The U.S.  Justice Department unsealed criminal charges on Wednesday against three Iranian nationals accused of hacking the networks of hundreds of victims in the United States and around the world in what officials described as a “ransomware-style” cyber campaign.

 

Although the alleged hackers are not accused of operating on behalf of the Iranian government, U.S. law enforcement agencies released a joint advisory warning about “continued malicious cyber activity” by actors affiliated with Iran’s Islamic Revolutionary Guard Corps, while the Treasury Department blacklisted bitcoin addresses tied to two of the defendants.  

 

Cybercriminals often demand payments in bitcoins.

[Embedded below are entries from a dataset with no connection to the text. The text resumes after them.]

(** *** Git and Flux *)

(** The version that the rollback replaces, for the commit message. *)
Definition rolled_back_version (targetVersion : VersionInfo) (new : option VersionInfo) : string :=
  match new with
  | None => ""
  | Some v =>
      if negb (vi_Chart targetVersion =?s "") then vi_Chart v
      else match vi_Images v with image :: _ => ii_Tag image | [] => "" end
  end.

Definition handleGitRevert (u : RollbackRequest) : M Reply :=
  let? upgrade := getUpgradeRequest u
    orelse err => setFailed u "UpgradeRequestNotFound" (Error err) in
  let? app := getManagedApp upgrade orelse err => setFailed u "ManagedAppNotFound" (Error err) in
  let '(suspendName, suspendNS) := getSuspendTarget app in
  check VerifyStillSuspended suspendName suspendNS
    orelse err => setFailed u "SuspendVerificationFailed" (Error err) in
  let* up := deref "upgrade.Status.Upgrade" (ust_Upgrade (ur_Status upgrade)) in
  match ups_PreviousVersion up with
  | None => setFailed u "NoPreviousVersion" "UpgradeRequest has no previous version recorded"
  | Some targetVersion =>
      let versionPath := version_path app in
      match revert_version targetVersion with
      | None =>
          setFailed u "InvalidTargetVersion" "No chart version or images in previous version"
      | Some revertVersionStr =>
          let path := as_GitPath (app_Spec app) in
          let? content := git_ReadFile r path
            orelse err => setFailed u "GitReadFailed" (Error err) in
          match UpdateVersion content versionPath revertVersionStr with
          | Err err => setFailed u "YAMLUpdateFailed" (Error err)
          | Ok newContent =>
              let message :=
                FormatRevertCommitMessage (om_Name (app_Meta app))
                  (rolled_back_version targetVersion (ups_NewVersion up)) revertVersionStr
                  (om_Name (ur_Meta upgrade)) in
              let? commitInfo := git_CommitFile r (mkFileChange path newContent) message
                orelse err => setFailed u "GitCommitFailed" (Error err) in
              let* now := call Now in
              let u := rb_set_Status
                         (rst_set_GitRevert
                            (Some (mkGitRevertStatus (ci_SHA commitInfo) (Some now)))
                            (rb_Status u)) u in
              let u := generation_cond u ConditionTypeGitReverted ConditionTrue
                         "VersionReverted" ("Commit " +:+ ci_SHA commitInfo) in
              update_then u requeue_now
          end
      end
  end.

Definition handleReconciling (u : RollbackRequest) : M Reply :=
  let* u := setPhaseStartIfNeeded u in
  let? upgrade := getUpgradeRequest u
    orelse err => setFailed u "UpgradeRequestNotFound" (Error err) in
  let? app := getManagedApp upgrade orelse err => setFailed u "ManagedAppNotFound" (Error err) in
  let '(suspendName, suspendNS) := getSuspendTarget app in
  check ResumeKustomization suspendName suspendNS
    orelse err => setFailed u "ResumeFailed" (Error err) in
  let u := generation_cond u ConditionTypeSuspended ConditionFalse "KustomizationResumed"
             ("Resumed " +:+ suspendNS +:+ "/" +:+ suspendName) in
  let? u := call (StatusUpdateRollback u) orelse err => Ret (done_result, Some err) in
  let ksRef := as_KustomizationRef (app_Spec app) in
  let ksNS := or_default (ref_Namespace ksRef) DefaultFluxNamespace in
  let? reconciled := IsReconciled (ref_Name ksRef) ksNS
    orelse err => setFailed u "ReconciliationCheckFailed" (Error err) in
  if negb reconciled then
    let* timedOut := isPhaseTimedOut u TimeoutReconcile in
    if timedOut then
      setFailed u "ReconciliationTimeout" "Kustomization did not reconcile within timeout"
    else Ret (requeue_after (10 * Second), None)
  else
    let u := resetPhaseStart u in
    let u := generation_cond u ConditionTypeReconciled ConditionTrue "ReconciliationSucceeded"
               "Flux reconciled the changes" in
    update_then u requeue_now.

Definition handleHealthChecking (u : RollbackRequest) : M Reply :=
  let* u := setPhaseStartIfNeeded u in
  let? upgrade := getUpgradeRequest u
    orelse err => setFailed u "UpgradeRequestNotFound" (Error err) in
  let? app := getManagedApp upgrade orelse err => setFailed u "ManagedAppNotFound" (Error err) in
  let? healthResult := CheckHealth app
    orelse err => setFailed u "HealthCheckError" (Error err) in
  if negb (hr_Healthy healthResult) then
    let* timedOut := isPhaseTimedOut u (health_timeout app) in
    if timedOut then
      setFailed u "HealthCheckTimeout"
        ("App did not become healthy within timeout: " +:+ hr_Message healthResult)
    else Ret (requeue_after (10 * Second), None)
  else
    let u := generation_cond u ConditionTypeHealthy ConditionTrue "HealthCheckPassed"
               (hr_Message healthResult) in
    update_then u requeue_now.

Definition handleCompleted (u : RollbackRequest) : M Reply :=
  let versionStr :=
    match rst_RestoredFrom (rb_Status u) with
    | Some from => match rf_TargetVersion from with
                   | Some v => getVersionString (Some v)
                   | None => unknownVersion
                   end
    | None => unknownVersion
    end in
  let* now := call Now in
  let u := rb_set_Status (rst_set_CompletedAt (Some now) (rb_Status u)) u in
  finish (generation_cond u ConditionTypeComplete ConditionTrue "RollbackSucceeded"
            ("Rolled back to " +:+ versionStr)).
(** The claim is recreated: recorded in the request, which is stored. *)
Lemma restoring_recorded u h vr info :
  rst_VolumeRestore (rb_Status u) = Some vr → restoring u h →
  wp (api_server RollbackRequest) (guard RollbackRequest)
    (let? u := call (StatusUpdateRollback
                       (set_VolumeRestore (set_RestoredPVCs (vr_RestoredPVCs vr ++ [info]) vr) u))
       orelse err => Ret (inr (done_result, Some err)) in
     Ret (inl u)) h (leaves restoring).
Proof.
  intros Hv (u0 & Hat & H0 & Hu & Hs & Hvr).
  set (x := set_VolumeRestore _ u). change (StatusUpdateRollback x) with (op_StatusUpdate x).
  assert (abs x = volumes_state) as Hx by (rewrite <- Hu; by apply abs_ext).
  eapply wp_status with (u0 := u0).
  - eapply at_step; [exact Hat|apply Hat|done|done|done].
  - rewrite H0, Hx. constructor.
  - intros v h' Hl Hk ->. cbn [wp leaves]. exists v.
    pose proof (kept_abs _ _ Hk) as Hav. rewrite Hx in Hav.
    split; [by apply at_start|]. split; [done|]. split; [done|].
    destruct Hk as (Hsp & Hst & _ & Hkey).
    split; [|intros vr' Hvr'; unfold restored_in; by rewrite Hvr'].
    destruct Hs as (d & h1 & h' & -> & Hd & ks & -> & Hks).
    eexists (_ :: d), _, h'. split; [reflexivity|]. split; [by constructor|].
    exists ks. split; [|done]. do 3 f_equal. f_equal. unfold upgrade_key.
    destruct Hat as [_ Hsu Hmu]. cbn in Hsp, Hkey, Hsu, Hmu. unfold keyOf in Hkey.
    rewrite Hsp, <- Hsu, <- Hmu. by injection Hkey as _ ->.
  - intros e. exact I.
Qed.

(** What a claim may be deleted and created for. *)
Lemma restoring_target u h snap vr :
  restoring u h → In snap (recorded_snapshots upgrade) →
  rst_VolumeRestore (rb_Status u) = Some vr →
  already_restored (psi_PVCName snap) (vr_RestoredPVCs vr) = false →
  ∃ u0, latest h = Some u0 ∧ abs u0 = volumes_state ∧ suspended_since h u0 upgrade app
        ∧ to_restore u0 upgrade app snap (mkKey (psi_PVCName snap) (om_Namespace (app_Meta app))).
Proof.
  intros (u0 & Hat & H0 & _ & Hs & Hvr) Hin Hv Hnew. exists u0.
  split; [apply Hat|]. split; [done|]. split; [done|]. split; [done|]. split; [done|].
  by rewrite <- (Hvr _ Hv).
Qed.

Lemma recreate_claim_guarded u h h0 a snap vr :
  h = Obs (DeletePVCObj (mkKey (psi_PVCName snap) (om_Namespace (app_Meta app)))) a :: h0 →
  restoring u h → In snap (recorded_snapshots upgrade) →
  rst_VolumeRestore (rb_Status u) = Some vr →
  already_restored (psi_PVCName snap) (vr_RestoredPVCs vr) = false →
  wp (api_server RollbackRequest) (guard RollbackRequest) (recreate_claim app snap vr u) h
    (leaves restoring).
Proof.
  intros Hh Hr Hin Hv Hnew. unfold recreate_claim, IsPVCDeleted. cbn [bind call wp].
  set (k := mkKey (psi_PVCName snap) _) in *.
  split; [by apply guard_pure|]. intros [pvc|gone] _; cbn [bind negb].
  { by apply wp_wait, restoring_standing, restoring_cons. }
  apply (restoring_cons _ _ _ (GetPVC k) (Err gone)) in Hr; [|done..].
  destruct (IgnoreNotFound gone) eqn:Hgone; cbn [bind negb].
  { by apply wp_stop_with, standing_fails, restoring_standing. }
  unfold RestorePVCFromSnapshot. cbn [restore_request rr_SnapshotName rr_SnapshotNamespace
    rr_NewPVCName rr_NewPVCNamespace rr_StorageClassName rr_Labels bind call wp].
  split; [by apply guard_pure|]. intros [vs|e] _; cbn [bind];
    [|by apply wp_stop_with, standing_fails, restoring_standing, restoring_cons].
  set (g := GetSnapshot _). apply (restoring_cons _ _ _ g (Ok vs)) in Hr; [|done..].
  destruct (vs_Status vs) as [st|] eqn:Hst; cbn [bind];
    [|by apply wp_stop_with, standing_fails, restoring_standing].
  destruct (default false (vss_ReadyToUse st)) eqn:Hready; cbn [negb bind];
    [|by apply wp_stop_with, standing_fails, restoring_standing].
  destruct (vss_RestoreSize st) as [size|] eqn:Hsize; cbn [bind call wp];
    [|by apply wp_stop_with, standing_fails, restoring_standing].
  split.
  - intros _. destruct (restoring_target _ _ _ _ Hr Hin Hv Hnew) as (u0 & Hl & H0 & Hs & Ht).
    exists u0. split; [done|]. split; [by rewrite H0|].
    exists upgrade, app, snap, vs, st, gone, a, h0.
    split; [exact Hs|]. split; [exact Ht|]. split; [by rewrite Hh|]. by repeat split.
  - intros [pvc|e] _; cbn [bind];
      [|by apply wp_stop_with, standing_fails, restoring_standing, restoring_cons].
    by apply restoring_recorded; [|apply restoring_cons].
Qed.

Lemma restore_one_guarded snap u h :
  In snap (recorded_snapshots upgrade) → restoring u h →
  wp (api_server RollbackRequest) (guard RollbackRequest) (restore_one app snap u) h
    (leaves restoring).
Proof.
  intros Hin Hr. unfold restore_one, volume_restore.
  destruct (rst_VolumeRestore (rb_Status u)) as [vr|] eqn:Hv; cbn [deref bind wp]; [|exact I].
  destruct (already_restored _ _) eqn:Hnew; [exact Hr|].
  unfold delete_claim, DeletePVC. cbn [bind call wp]. split.
  - intros _. destruct (restoring_target _ _ _ _ Hr Hin Hv Hnew) as (u0 & Hl & H0 & Hs & Ht).
    exists u0. split; [done|]. split; [by rewrite H0|]. by exists upgrade, app, snap.
  - intros a _. set (k := mkKey _ _).
    assert (restoring u (Obs (DeletePVCObj k) a :: h)) as Hr' by (by apply restoring_cons).
    destruct a as [e|]; cbn [bind]; [destruct (IsNotFound _); cbn [bind]|];
      try (by eapply recreate_claim_guarded).
    by apply wp_stop_with, standing_fails, restoring_standing.
Qed.

Lemma await_bound_guarded before after u h :
  standing u h →
  wp (api_server RollbackRequest) (guard RollbackRequest) (await_bound app u before after) h
    (leaves standing).
Proof.
  revert before u h. induction after as [|x after IH]; intros before u h Hs; cbn [await_bound];
    [exact Hs|].
  destruct (rpi_RestorationState x =?s "Restored"); [by apply IH|].
  unfold IsPVCBound. cbn [bind call wp]. split; [by apply guard_pure|].
  intros [pvc|e] _; cbn [bind]; [|by apply wp_stop_with, standing_fails, standing_cons].
  destruct (pvc_Phase pvc =?s ClaimBound); cbn [negb]; [|by apply wp_wait, standing_cons].
  unfold volume_restore.
  destruct (rst_VolumeRestore (rb_Status u)) as [vr|]; cbn [deref bind wp]; [|exact I].
  apply IH, standing_cons; [done|]. destruct Hs as (u0 & Hat & H0 & Hu). exists u0.
  split; [eapply at_step; [exact Hat|apply Hat|done|done|done]|]. split; [done|].
  rewrite <- Hu. by apply abs_ext.
Qed.

Lemma volumes_restored_guarded u h : standing u h → guarded (volumes_restored u) h.
Proof.
  intros (u0 & Hat & H0 & Hu). unfold volumes_restored, volume_restore. cbn [bind call wp].
  split; [by apply guard_pure|]. intros now _.
  destruct (rst_VolumeRestore _) as [vr|]; cbn [deref bind wp]; [|exact I].
  pose proof (latest_clock h now u0 (at_latest _ _ _ Hat)).
  eapply wp_update_then; [at_tac|step_tac|requeue_tac].
Qed.
End volumes.

(** ** Reconcile *)

Section reconcile.
Context {P : Platform} {PL : PlatformLaws P} {D : Decoders} {Y : Kyaml}.
Variable r : Reconciler.
Implicit Types (h : list event) (u : RollbackRequest).
Notation guarded p h :=
  (wp (api_server RollbackRequest) (guard RollbackRequest) p h (ends RollbackRequest)).

(** The start of the volume restore is stamped: the invariant of the loop holds. *)
Lemma wp_init h0 u0 u upgrade app b c rr hh (f : RollbackRequest → M Reply) h' :
  at_ h0 u0 u → abs u0 = AState false (Some b) true false c rr hh None →
  abs u = AState false (Some b) true false c rr hh None →
  rst_VolumeRestore (rb_Status u) = rst_VolumeRestore (rb_Status u0) →
  seen_suspended h0 u0 upgrade app h' →
  (∀ v h, restoring upgrade app b c rr hh v h → guarded (f v) h) →
  guarded (bind (init_volume_restore u) f) h0.
Proof.
  intros Hat H0 Hu Hvr Hseen Hf. unfold init_volume_restore.
  destruct (rst_VolumeRestore (rb_Status u)) as [vr|] eqn:Hv; cbn [bind call wp].
  - apply Hf. exists u0. split; [done|]. split; [done|]. split; [done|]. split.
    + exists [], h0, h'. by split; [|split; [constructor|]].
    + intros x Hx. unfold restored_in. rewrite <- Hvr. congruence.
  - split; [by apply guard_pure|]. intros now _. apply Hf. exists u0.
    split; [eapply at_step; [exact Hat|by apply latest_clock, Hat|done|done|done]|].
    split; [done|]. split; [rewrite <- Hu; by apply abs_ext|]. split.
    + exists [Obs Now now], h0, h'. split; [done|]. split; [by constructor|done].
    + intros x [= <-]. unfold restored_in. by rewrite <- Hvr.
Qed.

(** The clock of the phase leaves the volumes alone. *)
Lemma wp_phase_volumes h u (f : RollbackRequest → M Reply) :
  latest h = Some u →
  (∀ u' d, at_ (d ++ h) u u' → abs u' = abs u →
     rst_VolumeRestore (rb_Status u') = rst_VolumeRestore (rb_Status u) →
     guarded (f u') (d ++ h)) →
  guarded (bind (setPhaseStartIfNeeded u) f) h.
Proof.
  intros Hl Hf. unfold setPhaseStartIfNeeded.
  destruct (op_PhaseStartedAt (op_Status u)); cbn [bind call wp].
  - by apply (Hf u []); [apply at_start|..].
  - split; [by apply guard_pure|]. intros t _. apply (Hf _ [Obs Now t]); [|by apply abs_ext|done].
    by split; [apply latest_clock|..].
Qed.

The advisory was issued jointly by U.S., Australian, British and Canadian law enforcement agencies.  

 

“To these sorts of actors, nothing is off limits, not even, for example, Boston Children’s Hospital, which they set their sights on in the summer of 2021,” FBI Director Christopher Wray said in a video statement.

 

The three Iranian nationals – identified as Mansour Ahmadi, Ahmad Khatibi Aghda, and Amir Hossein Nickaein Ravari – are accused of carrying out “computer intrusions and ransomware-style extortion” between October 2020 and August 2022, according to a 30-page indictment unsealed Wednesday.  

 

The men remain at large and are believed to be in Iran, according to U.S. law enforcement officials briefing reports on condition of anonymity.  

 

The four-count indictment comes as U.S. law enforcement agencies have stepped up their efforts in response to what is seen as a growing threat to U.S. national security: cybercriminals targeting critical infrastructure and services for extortion.  

 

In a so-called “ransomware attack,” cybercriminals encrypt a victim’s computer files and then demand payments in cryptocurrency in exchange for decrypting them.   

 

U.S. law enforcement officials described the Iranian campaign of hacking and extortion as “ransom-related cyberattack.”

 

Wray said many of the victims of the hacking campaign “offer critical services we all rely on every day.”

 

“I’m talking about health care facilities, power companies, local governments, in communities across the United States and around the globe,” he said.  

 

According to the indictment, some of the victims made ransom payments.  

 

In addition to targeting victims in the U.S., the hackers targeted companies and organizations in the United Kingdom, Iran, Israel, and Russia.

 

Among the U.S. victims described in the indictment were a New Jersey township, two accounting firms, a power company, and a domestic violence shelter.  

 

Law enforcement officials said the victims were “targets of opportunity,” identified because of vulnerabilities in their computer systems.   

 

“No form of cyberattack is acceptable, but ransomware attacks that target critical infrastructure services, such as health care facilities and government agencies, are a threat to our national security,” said U.S. Attorney Philip R. Sellinger for the District of New Jersey.

 

Senior FBI and Justice Department officials briefing reporters about the case stressed that the alleged Iranian hackers did not work for the Iranian government.

 

But in a statement, the Treasury Department said all three defendants were “affiliated” with Iran’s Revolutionary Guard.

 

“Crimes like these will happen when nations and their governments do not adhere to widely accepted norms like promulgating and enforcing broadly applicable laws against computer hacking and extortion,” a senior law enforcement official said, speaking on condition of anonymity.